▶ **WHAT THIS TASK INVOLVES**
Look over the entries that follow. Report how many lines contain "RunOptions", with nothing else.

★ ★ ★ ★ ★ ★ ★

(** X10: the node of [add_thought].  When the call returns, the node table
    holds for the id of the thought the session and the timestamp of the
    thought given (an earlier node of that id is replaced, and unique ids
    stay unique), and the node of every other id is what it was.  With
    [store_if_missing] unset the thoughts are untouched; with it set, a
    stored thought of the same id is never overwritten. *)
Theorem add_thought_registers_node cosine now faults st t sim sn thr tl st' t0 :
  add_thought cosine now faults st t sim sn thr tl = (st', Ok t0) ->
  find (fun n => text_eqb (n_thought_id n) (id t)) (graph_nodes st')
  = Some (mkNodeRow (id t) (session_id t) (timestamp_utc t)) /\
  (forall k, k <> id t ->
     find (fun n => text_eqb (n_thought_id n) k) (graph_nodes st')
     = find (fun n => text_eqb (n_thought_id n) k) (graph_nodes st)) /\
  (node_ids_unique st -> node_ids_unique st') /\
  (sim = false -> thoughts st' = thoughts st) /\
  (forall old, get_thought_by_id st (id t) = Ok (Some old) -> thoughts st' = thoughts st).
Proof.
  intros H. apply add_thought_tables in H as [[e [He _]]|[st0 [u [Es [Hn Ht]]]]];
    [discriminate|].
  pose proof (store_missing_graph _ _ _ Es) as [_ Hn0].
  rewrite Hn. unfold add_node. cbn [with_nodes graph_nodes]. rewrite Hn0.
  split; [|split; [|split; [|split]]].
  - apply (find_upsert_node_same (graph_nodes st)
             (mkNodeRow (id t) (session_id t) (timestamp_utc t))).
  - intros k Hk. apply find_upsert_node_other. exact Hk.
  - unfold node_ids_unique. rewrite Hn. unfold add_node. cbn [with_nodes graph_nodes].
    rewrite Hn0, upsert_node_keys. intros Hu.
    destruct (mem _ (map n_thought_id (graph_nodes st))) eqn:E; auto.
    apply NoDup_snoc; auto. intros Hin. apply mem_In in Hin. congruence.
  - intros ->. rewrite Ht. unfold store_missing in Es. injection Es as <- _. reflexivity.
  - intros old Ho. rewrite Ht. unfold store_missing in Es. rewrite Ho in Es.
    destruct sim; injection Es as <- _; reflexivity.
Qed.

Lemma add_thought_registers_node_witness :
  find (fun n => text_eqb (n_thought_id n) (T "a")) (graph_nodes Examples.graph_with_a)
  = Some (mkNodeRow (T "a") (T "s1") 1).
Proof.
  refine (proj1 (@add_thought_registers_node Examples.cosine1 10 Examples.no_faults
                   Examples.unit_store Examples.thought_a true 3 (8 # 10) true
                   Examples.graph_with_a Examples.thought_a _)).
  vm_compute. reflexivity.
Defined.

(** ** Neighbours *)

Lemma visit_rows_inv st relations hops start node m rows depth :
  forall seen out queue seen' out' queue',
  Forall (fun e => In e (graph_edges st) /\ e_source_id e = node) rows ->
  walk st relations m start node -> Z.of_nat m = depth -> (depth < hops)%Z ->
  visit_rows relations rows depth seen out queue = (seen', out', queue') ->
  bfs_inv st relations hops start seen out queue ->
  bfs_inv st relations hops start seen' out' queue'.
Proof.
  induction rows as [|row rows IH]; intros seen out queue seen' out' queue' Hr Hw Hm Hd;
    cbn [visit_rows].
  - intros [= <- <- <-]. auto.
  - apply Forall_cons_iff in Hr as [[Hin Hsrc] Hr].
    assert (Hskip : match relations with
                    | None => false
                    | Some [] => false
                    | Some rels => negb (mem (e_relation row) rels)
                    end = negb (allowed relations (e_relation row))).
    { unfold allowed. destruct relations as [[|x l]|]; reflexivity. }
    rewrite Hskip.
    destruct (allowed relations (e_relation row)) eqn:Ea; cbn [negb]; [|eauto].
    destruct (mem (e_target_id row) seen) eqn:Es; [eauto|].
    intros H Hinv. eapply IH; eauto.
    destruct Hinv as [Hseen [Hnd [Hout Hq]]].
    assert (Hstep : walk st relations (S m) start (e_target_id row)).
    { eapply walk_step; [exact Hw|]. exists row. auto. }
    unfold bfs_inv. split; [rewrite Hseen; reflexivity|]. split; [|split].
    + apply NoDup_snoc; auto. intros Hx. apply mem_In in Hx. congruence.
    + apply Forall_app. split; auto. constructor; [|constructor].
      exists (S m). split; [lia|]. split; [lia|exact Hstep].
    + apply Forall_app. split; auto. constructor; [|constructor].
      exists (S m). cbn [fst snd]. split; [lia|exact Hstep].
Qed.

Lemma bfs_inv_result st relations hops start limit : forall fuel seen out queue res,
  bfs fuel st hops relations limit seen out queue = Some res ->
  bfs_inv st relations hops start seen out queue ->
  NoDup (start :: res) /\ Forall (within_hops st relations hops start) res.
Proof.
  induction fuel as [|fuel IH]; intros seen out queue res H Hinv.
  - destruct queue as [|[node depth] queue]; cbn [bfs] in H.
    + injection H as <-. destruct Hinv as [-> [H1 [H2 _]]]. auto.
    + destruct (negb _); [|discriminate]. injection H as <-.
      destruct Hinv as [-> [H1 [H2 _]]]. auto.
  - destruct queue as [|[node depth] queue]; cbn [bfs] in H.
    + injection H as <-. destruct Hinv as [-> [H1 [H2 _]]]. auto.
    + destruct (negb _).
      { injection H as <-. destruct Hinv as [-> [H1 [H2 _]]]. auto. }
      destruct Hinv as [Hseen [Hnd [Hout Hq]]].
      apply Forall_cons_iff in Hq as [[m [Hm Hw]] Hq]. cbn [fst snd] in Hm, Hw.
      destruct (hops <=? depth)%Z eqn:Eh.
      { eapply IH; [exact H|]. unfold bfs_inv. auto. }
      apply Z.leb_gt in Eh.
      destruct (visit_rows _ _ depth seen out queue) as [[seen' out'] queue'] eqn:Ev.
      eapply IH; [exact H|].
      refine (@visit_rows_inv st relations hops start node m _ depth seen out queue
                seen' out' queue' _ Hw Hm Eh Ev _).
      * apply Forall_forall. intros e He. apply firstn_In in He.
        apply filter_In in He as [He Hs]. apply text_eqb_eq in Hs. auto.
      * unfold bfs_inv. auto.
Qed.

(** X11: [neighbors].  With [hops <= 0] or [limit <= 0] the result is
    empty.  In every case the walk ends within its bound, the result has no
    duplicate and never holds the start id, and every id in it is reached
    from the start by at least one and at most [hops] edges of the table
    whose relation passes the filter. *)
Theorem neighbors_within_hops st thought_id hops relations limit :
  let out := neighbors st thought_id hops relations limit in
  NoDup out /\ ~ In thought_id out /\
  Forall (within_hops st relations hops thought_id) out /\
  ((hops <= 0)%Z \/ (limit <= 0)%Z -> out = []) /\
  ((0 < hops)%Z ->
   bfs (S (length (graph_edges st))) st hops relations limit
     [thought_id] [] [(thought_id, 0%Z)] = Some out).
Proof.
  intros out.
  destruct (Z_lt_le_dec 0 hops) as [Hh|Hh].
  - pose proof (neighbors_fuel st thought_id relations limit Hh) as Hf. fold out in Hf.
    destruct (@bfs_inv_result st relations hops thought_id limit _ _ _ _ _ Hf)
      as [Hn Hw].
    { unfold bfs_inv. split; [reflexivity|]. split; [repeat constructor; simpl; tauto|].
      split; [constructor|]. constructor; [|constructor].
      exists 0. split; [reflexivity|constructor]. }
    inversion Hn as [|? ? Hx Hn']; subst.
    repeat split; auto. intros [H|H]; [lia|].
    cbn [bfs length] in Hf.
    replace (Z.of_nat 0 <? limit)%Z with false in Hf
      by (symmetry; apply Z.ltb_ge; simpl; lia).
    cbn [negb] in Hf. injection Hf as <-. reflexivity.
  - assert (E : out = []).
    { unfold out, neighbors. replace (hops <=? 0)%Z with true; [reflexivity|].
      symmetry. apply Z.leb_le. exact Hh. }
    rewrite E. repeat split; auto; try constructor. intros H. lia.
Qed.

★ ★ ★ ★ ★ ★ ★

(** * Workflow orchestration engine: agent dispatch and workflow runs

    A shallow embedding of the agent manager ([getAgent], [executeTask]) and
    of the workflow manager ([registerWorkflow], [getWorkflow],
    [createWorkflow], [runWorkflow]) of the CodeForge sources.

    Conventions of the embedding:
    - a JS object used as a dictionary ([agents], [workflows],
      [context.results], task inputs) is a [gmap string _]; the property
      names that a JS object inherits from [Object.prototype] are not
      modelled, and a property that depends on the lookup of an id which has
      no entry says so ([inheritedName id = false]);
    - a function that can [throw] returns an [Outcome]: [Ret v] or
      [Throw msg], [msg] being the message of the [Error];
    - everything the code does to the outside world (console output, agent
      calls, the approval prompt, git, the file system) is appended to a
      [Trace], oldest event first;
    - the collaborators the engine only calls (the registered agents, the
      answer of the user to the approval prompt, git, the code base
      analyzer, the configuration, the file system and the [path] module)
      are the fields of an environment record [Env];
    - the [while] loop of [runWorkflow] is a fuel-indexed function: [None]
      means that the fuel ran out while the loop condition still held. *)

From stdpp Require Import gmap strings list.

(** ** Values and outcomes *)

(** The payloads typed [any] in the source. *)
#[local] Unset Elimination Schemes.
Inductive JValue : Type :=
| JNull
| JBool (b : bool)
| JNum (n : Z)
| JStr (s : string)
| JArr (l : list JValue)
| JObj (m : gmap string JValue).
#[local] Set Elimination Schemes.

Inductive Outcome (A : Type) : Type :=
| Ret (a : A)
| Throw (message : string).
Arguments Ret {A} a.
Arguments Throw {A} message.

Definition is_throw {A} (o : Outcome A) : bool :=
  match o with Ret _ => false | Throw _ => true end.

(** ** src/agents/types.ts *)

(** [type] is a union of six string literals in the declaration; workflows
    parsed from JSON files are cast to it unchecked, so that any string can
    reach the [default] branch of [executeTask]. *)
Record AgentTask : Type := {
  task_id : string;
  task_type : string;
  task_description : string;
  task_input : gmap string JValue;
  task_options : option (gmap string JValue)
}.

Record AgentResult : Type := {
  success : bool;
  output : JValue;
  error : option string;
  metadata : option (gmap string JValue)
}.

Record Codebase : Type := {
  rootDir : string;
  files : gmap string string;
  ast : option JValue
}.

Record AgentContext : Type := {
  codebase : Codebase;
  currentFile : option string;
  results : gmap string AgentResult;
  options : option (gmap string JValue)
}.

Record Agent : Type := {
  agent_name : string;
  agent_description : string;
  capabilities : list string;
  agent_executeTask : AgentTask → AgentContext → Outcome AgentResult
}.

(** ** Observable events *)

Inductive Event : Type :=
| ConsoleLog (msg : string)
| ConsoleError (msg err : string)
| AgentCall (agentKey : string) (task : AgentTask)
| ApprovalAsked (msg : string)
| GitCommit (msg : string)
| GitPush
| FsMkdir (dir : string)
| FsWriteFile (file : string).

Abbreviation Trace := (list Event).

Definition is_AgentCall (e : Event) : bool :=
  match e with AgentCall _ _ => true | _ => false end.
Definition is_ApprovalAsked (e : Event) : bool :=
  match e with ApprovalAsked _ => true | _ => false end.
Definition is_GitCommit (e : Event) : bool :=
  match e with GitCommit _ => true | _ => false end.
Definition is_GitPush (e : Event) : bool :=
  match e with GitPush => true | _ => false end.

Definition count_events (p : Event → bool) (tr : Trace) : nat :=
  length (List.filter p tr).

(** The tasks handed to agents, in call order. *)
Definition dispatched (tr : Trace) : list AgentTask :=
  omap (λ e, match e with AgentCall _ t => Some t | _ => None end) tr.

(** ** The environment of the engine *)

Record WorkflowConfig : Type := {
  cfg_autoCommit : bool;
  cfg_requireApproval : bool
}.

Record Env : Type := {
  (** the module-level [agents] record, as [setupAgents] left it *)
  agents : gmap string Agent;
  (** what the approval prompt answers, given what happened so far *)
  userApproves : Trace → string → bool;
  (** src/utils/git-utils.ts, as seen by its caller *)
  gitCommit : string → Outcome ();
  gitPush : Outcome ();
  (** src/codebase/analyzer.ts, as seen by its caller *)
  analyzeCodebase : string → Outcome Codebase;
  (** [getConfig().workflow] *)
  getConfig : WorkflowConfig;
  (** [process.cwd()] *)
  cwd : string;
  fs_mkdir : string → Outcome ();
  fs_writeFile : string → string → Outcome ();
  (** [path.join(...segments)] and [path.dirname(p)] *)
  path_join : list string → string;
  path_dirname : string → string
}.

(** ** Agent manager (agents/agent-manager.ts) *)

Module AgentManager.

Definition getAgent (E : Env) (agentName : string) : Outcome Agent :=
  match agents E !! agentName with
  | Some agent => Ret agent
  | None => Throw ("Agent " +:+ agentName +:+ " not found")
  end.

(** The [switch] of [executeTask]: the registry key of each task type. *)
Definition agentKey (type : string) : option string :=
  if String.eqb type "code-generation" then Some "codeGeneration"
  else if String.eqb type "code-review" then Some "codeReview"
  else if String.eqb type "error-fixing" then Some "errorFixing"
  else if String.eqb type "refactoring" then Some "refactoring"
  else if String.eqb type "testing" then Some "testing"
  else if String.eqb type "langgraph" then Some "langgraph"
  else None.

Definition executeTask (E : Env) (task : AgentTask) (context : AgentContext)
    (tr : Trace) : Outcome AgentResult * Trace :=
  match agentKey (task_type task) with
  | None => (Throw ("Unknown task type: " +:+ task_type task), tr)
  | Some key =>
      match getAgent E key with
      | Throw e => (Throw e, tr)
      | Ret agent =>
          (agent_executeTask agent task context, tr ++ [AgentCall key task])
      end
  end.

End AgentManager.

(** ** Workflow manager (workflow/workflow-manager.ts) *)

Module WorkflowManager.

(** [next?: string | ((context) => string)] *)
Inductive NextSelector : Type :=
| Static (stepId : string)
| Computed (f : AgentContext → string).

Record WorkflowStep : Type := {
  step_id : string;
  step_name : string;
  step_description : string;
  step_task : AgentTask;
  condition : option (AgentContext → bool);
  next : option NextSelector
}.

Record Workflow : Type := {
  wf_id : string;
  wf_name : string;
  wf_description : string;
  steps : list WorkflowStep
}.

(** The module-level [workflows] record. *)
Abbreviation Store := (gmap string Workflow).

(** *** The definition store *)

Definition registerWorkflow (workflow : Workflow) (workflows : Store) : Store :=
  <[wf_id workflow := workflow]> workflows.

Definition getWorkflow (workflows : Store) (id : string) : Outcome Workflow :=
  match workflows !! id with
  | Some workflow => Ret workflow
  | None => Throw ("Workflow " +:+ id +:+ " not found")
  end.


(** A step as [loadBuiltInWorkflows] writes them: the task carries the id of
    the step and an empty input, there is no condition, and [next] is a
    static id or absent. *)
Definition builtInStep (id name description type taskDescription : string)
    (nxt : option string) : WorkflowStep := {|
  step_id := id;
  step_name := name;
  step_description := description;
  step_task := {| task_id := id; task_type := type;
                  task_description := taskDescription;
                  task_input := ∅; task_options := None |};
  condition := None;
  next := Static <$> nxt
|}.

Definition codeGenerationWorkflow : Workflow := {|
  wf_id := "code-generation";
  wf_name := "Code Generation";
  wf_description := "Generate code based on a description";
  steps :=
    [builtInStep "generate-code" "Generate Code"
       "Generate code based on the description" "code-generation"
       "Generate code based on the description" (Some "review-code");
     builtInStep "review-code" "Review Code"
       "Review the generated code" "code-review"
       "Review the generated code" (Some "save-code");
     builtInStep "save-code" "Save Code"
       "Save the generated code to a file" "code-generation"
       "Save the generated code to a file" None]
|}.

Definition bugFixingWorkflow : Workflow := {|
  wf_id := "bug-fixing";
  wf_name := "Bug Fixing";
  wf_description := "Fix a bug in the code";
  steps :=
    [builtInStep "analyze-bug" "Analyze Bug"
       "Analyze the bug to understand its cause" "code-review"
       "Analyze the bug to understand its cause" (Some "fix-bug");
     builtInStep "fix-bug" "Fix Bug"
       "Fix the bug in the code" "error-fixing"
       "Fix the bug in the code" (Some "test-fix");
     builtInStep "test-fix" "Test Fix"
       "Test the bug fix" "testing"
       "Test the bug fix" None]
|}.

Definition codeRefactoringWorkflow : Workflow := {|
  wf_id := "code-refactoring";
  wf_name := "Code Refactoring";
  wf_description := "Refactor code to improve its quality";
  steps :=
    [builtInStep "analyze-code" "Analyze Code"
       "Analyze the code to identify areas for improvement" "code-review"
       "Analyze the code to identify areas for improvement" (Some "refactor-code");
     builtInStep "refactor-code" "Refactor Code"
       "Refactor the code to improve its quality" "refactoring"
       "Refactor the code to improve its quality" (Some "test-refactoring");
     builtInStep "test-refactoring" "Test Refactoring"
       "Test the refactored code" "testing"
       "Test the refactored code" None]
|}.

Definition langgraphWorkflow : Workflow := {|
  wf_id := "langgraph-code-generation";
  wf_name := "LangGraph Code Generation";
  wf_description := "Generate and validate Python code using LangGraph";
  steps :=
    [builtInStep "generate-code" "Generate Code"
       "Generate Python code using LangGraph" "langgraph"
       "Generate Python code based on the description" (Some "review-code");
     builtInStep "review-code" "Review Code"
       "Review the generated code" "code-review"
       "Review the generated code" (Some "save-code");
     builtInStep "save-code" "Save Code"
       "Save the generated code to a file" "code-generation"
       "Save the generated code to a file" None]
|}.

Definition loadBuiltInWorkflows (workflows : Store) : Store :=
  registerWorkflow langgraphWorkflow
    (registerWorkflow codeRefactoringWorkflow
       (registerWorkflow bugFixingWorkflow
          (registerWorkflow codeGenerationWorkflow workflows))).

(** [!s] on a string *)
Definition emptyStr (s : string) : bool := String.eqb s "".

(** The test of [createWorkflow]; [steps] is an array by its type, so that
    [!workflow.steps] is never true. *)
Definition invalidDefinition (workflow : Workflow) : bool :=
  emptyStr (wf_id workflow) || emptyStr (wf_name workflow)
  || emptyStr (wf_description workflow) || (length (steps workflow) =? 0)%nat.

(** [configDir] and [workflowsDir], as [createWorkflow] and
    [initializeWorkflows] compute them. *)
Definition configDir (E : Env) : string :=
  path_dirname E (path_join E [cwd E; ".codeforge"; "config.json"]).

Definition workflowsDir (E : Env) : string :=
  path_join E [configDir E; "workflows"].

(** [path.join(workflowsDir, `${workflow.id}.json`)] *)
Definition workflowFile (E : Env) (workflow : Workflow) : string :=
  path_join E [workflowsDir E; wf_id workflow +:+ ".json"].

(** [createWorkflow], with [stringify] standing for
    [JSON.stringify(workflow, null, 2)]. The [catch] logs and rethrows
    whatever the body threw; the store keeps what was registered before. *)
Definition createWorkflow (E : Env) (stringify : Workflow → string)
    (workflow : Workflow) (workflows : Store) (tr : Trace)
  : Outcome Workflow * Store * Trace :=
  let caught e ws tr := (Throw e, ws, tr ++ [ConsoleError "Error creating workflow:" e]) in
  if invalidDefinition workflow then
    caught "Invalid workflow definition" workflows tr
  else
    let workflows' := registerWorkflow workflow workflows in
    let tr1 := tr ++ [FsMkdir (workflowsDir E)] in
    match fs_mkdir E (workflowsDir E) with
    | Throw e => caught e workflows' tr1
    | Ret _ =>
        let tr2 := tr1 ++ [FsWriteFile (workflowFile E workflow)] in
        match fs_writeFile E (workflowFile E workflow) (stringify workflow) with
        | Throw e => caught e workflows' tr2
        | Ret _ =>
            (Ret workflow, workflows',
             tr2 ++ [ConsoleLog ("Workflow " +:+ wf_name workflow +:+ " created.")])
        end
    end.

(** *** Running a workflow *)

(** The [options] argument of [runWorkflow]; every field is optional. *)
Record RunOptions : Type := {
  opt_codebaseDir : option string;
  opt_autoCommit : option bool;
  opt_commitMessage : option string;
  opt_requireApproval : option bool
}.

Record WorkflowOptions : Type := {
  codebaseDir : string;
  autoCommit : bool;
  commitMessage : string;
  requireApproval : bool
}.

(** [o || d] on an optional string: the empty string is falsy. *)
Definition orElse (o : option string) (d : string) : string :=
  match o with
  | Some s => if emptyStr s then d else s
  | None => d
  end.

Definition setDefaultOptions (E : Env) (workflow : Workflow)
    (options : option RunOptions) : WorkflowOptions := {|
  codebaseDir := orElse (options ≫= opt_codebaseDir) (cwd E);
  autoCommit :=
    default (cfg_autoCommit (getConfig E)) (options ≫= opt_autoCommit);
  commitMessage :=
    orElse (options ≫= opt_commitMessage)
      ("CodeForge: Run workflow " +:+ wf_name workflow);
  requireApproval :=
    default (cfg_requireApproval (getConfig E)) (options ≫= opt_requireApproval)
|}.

★ ★ ★ ★ ★ ★ ★

▶ **ANSWER SPACE**
2